ASSIGNMENT - Select and copy out every line in the records containing "Stdlib".

[[ DATA EXCERPTS, beginning ]]

Lemma app_assoc_s a b c : (a +:+ b) +:+ c = a +:+ (b +:+ c).
Proof. induction a as [|x a IH]; app_simpl; [reflexivity | rewrite IH; reflexivity]. Qed.




Lemma allS_app p a b : allS p (a +:+ b) = allS p a && allS p b.
Proof.
  induction a as [|x a IH]; app_simpl; [reflexivity|].
  rewrite IH, andb_assoc. reflexivity.
Qed.





Lemma takeS_dropS n : forall s, takeS n s +:+ dropS n s = s.
Proof.
  induction n as [|n IH]; intros [|c s]; simpl; app_simpl; try reflexivity.
  rewrite IH. reflexivity.
Qed.











Lemma len_cons c s : len (String c s) = S (len s).
Proof. reflexivity. Qed.



























(** ** Malformed text *)







(** * The rest of the application *)

(** ** The history of the sheet *)

Lemma addToHistory_spec now newData st :
  App.inv st -> App.isUpdatingRef st = false ->
  let st' := App.addToHistory now newData st in
  App.inv st' /\
  App.history st' !! App.historyIndex st' = Some {| App.data := newData; App.timestamp := now |} /\
  (App.historyIndex st' = length (App.history st') - 1)%nat /\
  (0 < App.historyIndex st')%nat /\
  App.history st' !! (App.historyIndex st' - 1)%nat = App.history st !! App.historyIndex st /\
  App.historyIndex st' = Nat.min (S (App.historyIndex st)) 49.
Proof.
  intros [Hi Hl] Hu. unfold App.addToHistory. rewrite Hu. cbv zeta.
  set (l := take (S (App.historyIndex st)) (App.history st)
            ++ [{| App.data := newData; App.timestamp := now |}]).
  assert (Ll : length l = S (S (App.historyIndex st))).
  { unfold l. rewrite length_app, length_take_le by lia. cbn [length]. lia. }
  assert (Last : l !! S (App.historyIndex st)
                 = Some {| App.data := newData; App.timestamp := now |}).
  { unfold l. rewrite lookup_app_r by (rewrite length_take_le by lia; lia).
    rewrite length_take_le by lia. rewrite Nat.sub_diag. reflexivity. }
  assert (Prev : l !! App.historyIndex st = App.history st !! App.historyIndex st).
  { unfold l. rewrite lookup_app_l by (rewrite length_take_le by lia; lia).
    apply lookup_take_lt. lia. }
  destruct (50 <? length l)%nat eqn:E; unfold App.inv; cbn [App.history App.historyIndex].
  - apply Nat.ltb_lt in E.
    assert (I49 : App.historyIndex st = 49%nat) by lia.
    rewrite length_drop, Ll, I49. cbn [Nat.sub].
    rewrite !lookup_drop. cbn [Nat.add]. rewrite <- I49.
    repeat split; try lia; assumption.
  - apply Nat.ltb_ge in E. rewrite Ll. cbn [Nat.sub].
    rewrite Nat.sub_0_r.
    repeat split; try lia; assumption.
Qed.

Lemma setData_inv newData st : App.inv st -> App.inv (App.setData newData st).
Proof. intros H. exact H. Qed.

Lemma addToHistory_inv now newData st : App.inv st -> App.inv (App.addToHistory now newData st).
Proof.
  intros H. destruct (App.isUpdatingRef st) eqn:E.
  - unfold App.addToHistory. rewrite E. exact H.
  - apply (addToHistory_spec now newData st H E).
Qed.

(** X1: the history stays sound.  From a state whose index points into a
    history of at most 50 states, every handler leads to such a state, and
    [undo] and [redo] find the state they read. *)
Theorem history_stays_sound (now : Z) (st : App.State) :
  App.inv st ->
  (forall row col value, App.inv (App.updateCell now row col value st)) /\
  (forall updates, App.inv (App.updateMultipleCells now updates st)) /\
  (exists st', App.undo st = Some st' /\ App.inv st') /\
  (exists st', App.redo st = Some st' /\ App.inv st') /\
  App.inv (App.timer st).
Proof.
  intros H. split; [|split; [|split; [|split]]].
  - intros row col value. apply setData_inv, addToHistory_inv, H.
  - intros updates. apply setData_inv, addToHistory_inv, H.
  - destruct H as [Hi Hl]. unfold App.undo.
    destruct (0 <? App.historyIndex st)%nat eqn:E; [|exists st; split; [reflexivity | split; assumption]].
    apply Nat.ltb_lt in E.
    destruct (lookup_lt_is_Some_2 (App.history st) (App.historyIndex st - 1)%nat ltac:(lia)) as [h Hh].
    rewrite Hh. eexists. split; [reflexivity|]. unfold App.inv. simpl. split; lia.
  - destruct H as [Hi Hl]. unfold App.redo.
    destruct (App.historyIndex st <? length (App.history st) - 1)%nat eqn:E;
      [|exists st; split; [reflexivity | split; assumption]].
    apply Nat.ltb_lt in E.
    destruct (lookup_lt_is_Some_2 (App.history st) (App.historyIndex st + 1)%nat ltac:(lia)) as [h Hh].
    rewrite Hh. eexists. split; [reflexivity|]. unfold App.inv. simpl. split; lia.
  - exact H.
Qed.
(** * PhysicsScene: a shallow embedding of Source/Engine/Physics/PhysicsScene.cpp

    The development follows the layout of the C++ file: the pair filter
    shader, the scene members, the settings accessors, [Simulate],
    [CollectResults] (with the vehicle pipeline), [FlushRequests] and the
    deferred mutation operations.

    Conventions.
    - [float] values are modelled by rationals.  The code under study only
      compares, negates, takes absolute values and copies floats (no rounding
      arithmetic is involved in what is proved), and every literal used in a
      statement (0, 0.5, 1, 8, 80, 90) is exactly representable; NaN is not
      modelled.
    - Native objects (actors, colliders, joints, materials, ...) are non-null
      handles; the code's [ASSERT(ptr)] on arguments are therefore true by
      typing.  Members that may be null ([mScene], [mStepper], [_drive], ...)
      are options, and dereferencing a null one is a crash.
    - A crash (failed [ASSERT] or null dereference) is the result [None].
    - Every call that leaves the class (backend, event collector, stepper,
      lock) is recorded, in order, in the [trace] member of the model.
    - The [userData] field of the actors, which [RemoveActor] clears and
      [CollectResults] reads back, is kept in the [userData] member of the
      model: the actors whose owner the cast of line 578 recovers. *)

From Stdlib Require Import ZArith QArith Qabs Qround Lqa List Bool Lia.
From Stdlib Require String.
Import ListNotations.
Open Scope Z_scope.

(* ------------------------------------------------------------------ *)
(** ** Scalars *)

Definition float := Q.

(** [ZeroTolerance] is [1e-6f]; this is the exact value of that float. *)
Definition ZeroTolerance : float := (8796093 # 8796093022208)%Q.

(** [a < b] and [a > b] on floats, as booleans. *)
Definition fltb (a b : float) : bool := negb (Qle_bool b a).
Definition fgtb (a b : float) : bool := fltb b a.

Record Vector3 := mkVector3 { vX : float; vY : float; vZ : float }.

Definition Vector3_Zero : Vector3 := mkVector3 0%Q 0%Q 0%Q.

(** 32-bit signed wrap-around of [int32] arithmetic. *)
Definition wrap32 (z : Z) : Z := (z + 2 ^ 31) mod 2 ^ 32 - 2 ^ 31.

(* ------------------------------------------------------------------ *)
(** ** Enumerations of the PhysX SDK headers used by the file *)

Module PxPairFlag.
Definition eSOLVE_CONTACT : Z := Z.shiftl 1 0.
Definition eMODIFY_CONTACTS : Z := Z.shiftl 1 1.
Definition eNOTIFY_TOUCH_FOUND : Z := Z.shiftl 1 2.
Definition eNOTIFY_TOUCH_PERSISTS : Z := Z.shiftl 1 3.
Definition eNOTIFY_TOUCH_LOST : Z := Z.shiftl 1 4.
Definition eNOTIFY_TOUCH_CCD : Z := Z.shiftl 1 5.
Definition eNOTIFY_THRESHOLD_FORCE_FOUND : Z := Z.shiftl 1 6.
Definition eNOTIFY_THRESHOLD_FORCE_PERSISTS : Z := Z.shiftl 1 7.
Definition eNOTIFY_THRESHOLD_FORCE_LOST : Z := Z.shiftl 1 8.
Definition eNOTIFY_CONTACT_POINTS : Z := Z.shiftl 1 9.
Definition eDETECT_DISCRETE_CONTACT : Z := Z.shiftl 1 10.
Definition eDETECT_CCD_CONTACT : Z := Z.shiftl 1 11.
Definition ePRE_SOLVER_VELOCITY : Z := Z.shiftl 1 12.
Definition ePOST_SOLVER_VELOCITY : Z := Z.shiftl 1 13.
Definition eCONTACT_EVENT_POSE : Z := Z.shiftl 1 14.
End PxPairFlag.

Module PxFilterFlag.
Definition eKILL : Z := Z.shiftl 1 0.
Definition eSUPPRESS : Z := Z.shiftl 1 1.
Definition eCALLBACK : Z := Z.shiftl 1 2.
Definition eNOTIFY : Z := Z.lor (Z.shiftl 1 3) eCALLBACK.
Definition eDEFAULT : Z := 0.
End PxFilterFlag.

Module PxFilterObjectFlag.
Definition eKINEMATIC : Z := Z.shiftl 1 4.
Definition eTRIGGER : Z := Z.shiftl 1 5.
End PxFilterObjectFlag.
(** A run ends in one of three ways. *)
Lemma script_cases (schedule : list nat) (output_format : str) :
  (exists e, run sys (run_command group_command) = Raised e
     /\ script sys schedule output_format =
        {| exit_status := 1; stdout := []; traceback := Some e;
           ran := [group_command] |})
  \/ (exists usernames u e log,
        run sys (run_command group_command) = Returned usernames
        /\ u ∈ usernames_of usernames
        /\ collect sys u = Raised e
        /\ script sys schedule output_format =
           {| exit_status := 1; stdout := []; traceback := Some e;
              ran := log |})
  \/ (exists usernames log,
        run sys (run_command group_command) = Returned usernames
        /\ (forall u, u ∈ usernames_of usernames ->
                      exists r, collect sys u = Returned r)
        /\ script sys schedule output_format =
           {| exit_status := 0;
              stdout :=
                text_of (report_lines
                           (omap (record_of sys) (usernames_of usernames))
                           output_format);
              traceback := None; ran := log |}).
Proof.
  destruct (run sys (run_command group_command)) as [usernames | e] eqn:Hg.
  - destruct (gather_loop sys schedule
                (map get_user_stats (usernames_of usernames))
                (completed fresh
                 ++ commands sys (run_command group_command))).1
      as [vs | e] eqn:Hgl.
    + right. right.
      assert (Hall : forall u, u ∈ usernames_of usernames ->
                               exists r, collect sys u = Returned r).
      { intros u Hu. apply gather_loop_returned_inv in Hgl.
        apply (list_elem_of_fmap_2 (collect sys)) in Hu.
        change (collect sys <$> usernames_of usernames)
          with (map (collect sys) (usernames_of usernames)) in Hu.
        rewrite map_map in Hgl. unfold collect in Hu. rewrite Hgl in Hu.
        apply list_elem_of_fmap_1 in Hu as (r & Hr & _). eauto. }
      destruct (script_final_stats sys schedule output_format usernames
                  Hg Hall) as [log Hlog].
      exists usernames, log. auto.
    + right. left.
      destruct (gather_loop_raised_inv sys schedule _ _ e Hgl)
        as (p & Hp & Hrun).
      apply (list_elem_of_fmap_1 get_user_stats) in Hp as (u & -> & Hu).
      unfold script, main, mbind, Main_bind, await, gather.
      rewrite Hg, main_tasks. cbn [printed completed].
      destruct (gather_loop _ _ _ _) as [r log]. cbn in Hgl. subst r.
      exists usernames, u, e, log. auto.
  - left. exists e. split; [reflexivity |].
    now apply script_group_raised.
Qed.

End Endings.


(** X6.  A collection returns a record exactly when the stream decoded by
    the identity lookup is valid UTF-8 and the process lookup exits with
    status zero with a decodable output all of whose lines are
    well-formed; the record then holds the asked username, the trimmed
    identity (absent when the identity command failed or wrote nothing)
    and the sums over the lines.  It returns no record exactly when that
    stream is valid UTF-8 and the process lookup exits non-zero with a
    decodable standard error. *)
Theorem record_characterised (sys : str -> Process) (username : str) :
  (forall stat : UserStat,
     collect sys username = Returned (Some stat) <->
     decodable (sys (identity_command username))
     /\ exists out rows,
          returncode (sys (process_command username)) = 0
          /\ decode (output (sys (process_command username))) = Some out
          /\ mapM parse_line (lines_of out) = Some rows
          /\ stat = {| username := username;
                       upn := identity_of sys username;
                       rss_total := Z_sum (map (fun r => r.1.1) rows);
                       pmem_total := float_sum (map (fun r => r.1.2) rows);
                       pcpu_total := float_sum (map (fun r => r.2) rows) |})
  /\ (collect sys username = Returned None <->
      decodable (sys (identity_command username))
      /\ returncode (sys (process_command username)) <> 0
      /\ is_Some (decode (error (sys (process_command username))))).
Proof.
  pose proof (collect_inv sys username) as Hinv.
  split; [intros stat |]; split.
  - intros H.
    destruct Hinv
      as [[_ Hc] | [(_ & err & _ & _ & Hc) | [(_ & _ & Hc)
         | [(Hdec & out & rows & Hrc & Hd & Hrows & Hc)
           | (_ & out & _ & _ & _ & Hc)]]]];
      rewrite Hc in H; try discriminate.
    injection H as <-. eauto 8.
  - intros (Hdec & out & rows & Hrc & Hd & Hrows & ->).
    destruct Hinv
      as [[Hn _] | [(_ & err & Hrc' & _ & _) | [(_ & Hn & _)
         | [(_ & out' & rows' & _ & Hd' & Hrows' & Hc)
           | (_ & out' & _ & Hd' & Hrows' & _)]]]].
    + contradiction.
    + contradiction.
    + exfalso. apply Hn. unfold decodable. rewrite Hrc, Hd. cbn. eauto.
    + rewrite Hc. rewrite Hd in Hd'. injection Hd' as <-.
      rewrite Hrows in Hrows'. injection Hrows' as <-. reflexivity.
    + rewrite Hd in Hd'. injection Hd' as <-. congruence.
  - intros H.
    destruct Hinv
      as [[_ Hc] | [(Hdec & err & Hrc & Hd & Hc) | [(_ & _ & Hc)
         | [(_ & out & rows & _ & _ & _ & Hc) | (_ & out & _ & _ & _ & Hc)]]]];
      rewrite Hc in H; try discriminate.
    rewrite Hd. eauto.
  - intros (Hdec & Hrc & [err Herr]).
    destruct Hinv
      as [[Hn _] | [(_ & err' & _ & _ & Hc) | [(_ & Hn & _)
         | [(_ & out & rows & Hrc' & _) | (_ & out & Hrc' & _)]]]];
      try contradiction; try assumption.
    exfalso. apply Hn. unfold decodable.
    apply Z.eqb_neq in Hrc. rewrite Hrc, Herr. eauto.
Qed.

(** ** The records of a report *)

Lemma record_of_username (sys : str -> Process) (u : str) (stat : UserStat) :
  record_of sys u = Some stat -> u = username stat.
Proof.
  unfold record_of. intros H.
  destruct (collect_inv sys u)
    as [[_ Hc] | [(_ & err & _ & _ & Hc) | [(_ & _ & Hc)
       | [(_ & out & rows & _ & _ & _ & Hc) | (_ & out & _ & _ & _ & Hc)]]]];
    rewrite Hc in H; try discriminate.
  injection H as <-. reflexivity.
Qed.

Lemma records_sublist (sys : str -> Process) (usernames : list str) :
  map username (omap (record_of sys) usernames) `sublist_of` usernames.
Proof.
  induction usernames as [| u usernames IH]; [constructor |].
  cbn. destruct (record_of sys u) as [stat |] eqn:Hr; cbn.
  - rewrite <- (record_of_username sys u stat Hr). now constructor.
  - now constructor.
Qed.

(** X7.  When [gather] returns, the usernames of the records given to
    [print_stats] are the listed usernames with some left out: same order,
    none added, none repeated more often than listed; and every record is
    the record of its own username. *)
Theorem report_usernames (sys : str -> Process) (schedule : list nat)
    (usernames : list str) (stats : list UserStat) :
  final_stats sys schedule usernames = Returned stats ->
  map username stats `sublist_of` usernames
  /\ (length stats <= length usernames)%nat
  /\ Forall (fun stat => username stat ∈ usernames
                         /\ record_of sys (username stat) = Some stat) stats.
Proof.
  intros H.
  assert (Hstats : stats = omap (record_of sys) usernames).
  { destruct (final_stats_cases sys schedule usernames)
      as [Hall | (u & e & Hu & He)].
    - rewrite (final_stats_returns sys schedule usernames Hall) in H.
      congruence.
    - destruct (final_stats_raises sys schedule usernames u e Hu He)
        as [e' He'].
      congruence. }
  subst stats. split; [apply records_sublist |]. split.
  - pose proof (sublist_length _ _ (records_sublist sys usernames)) as Hlen.
    rewrite length_map in Hlen. lia.
  - apply Forall_forall. intros stat Hstat.
    apply list_elem_of_omap in Hstat as (u & Hu & Hr).
    rewrite <- (record_of_username sys u stat Hr). auto.
Qed.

[[ DATA EXCERPTS, end ]]

ANSWER TO THIS PROBLEM -
From Stdlib Require Import ZArith QArith Qabs Qround Lqa List Bool Lia.
From Stdlib Require String.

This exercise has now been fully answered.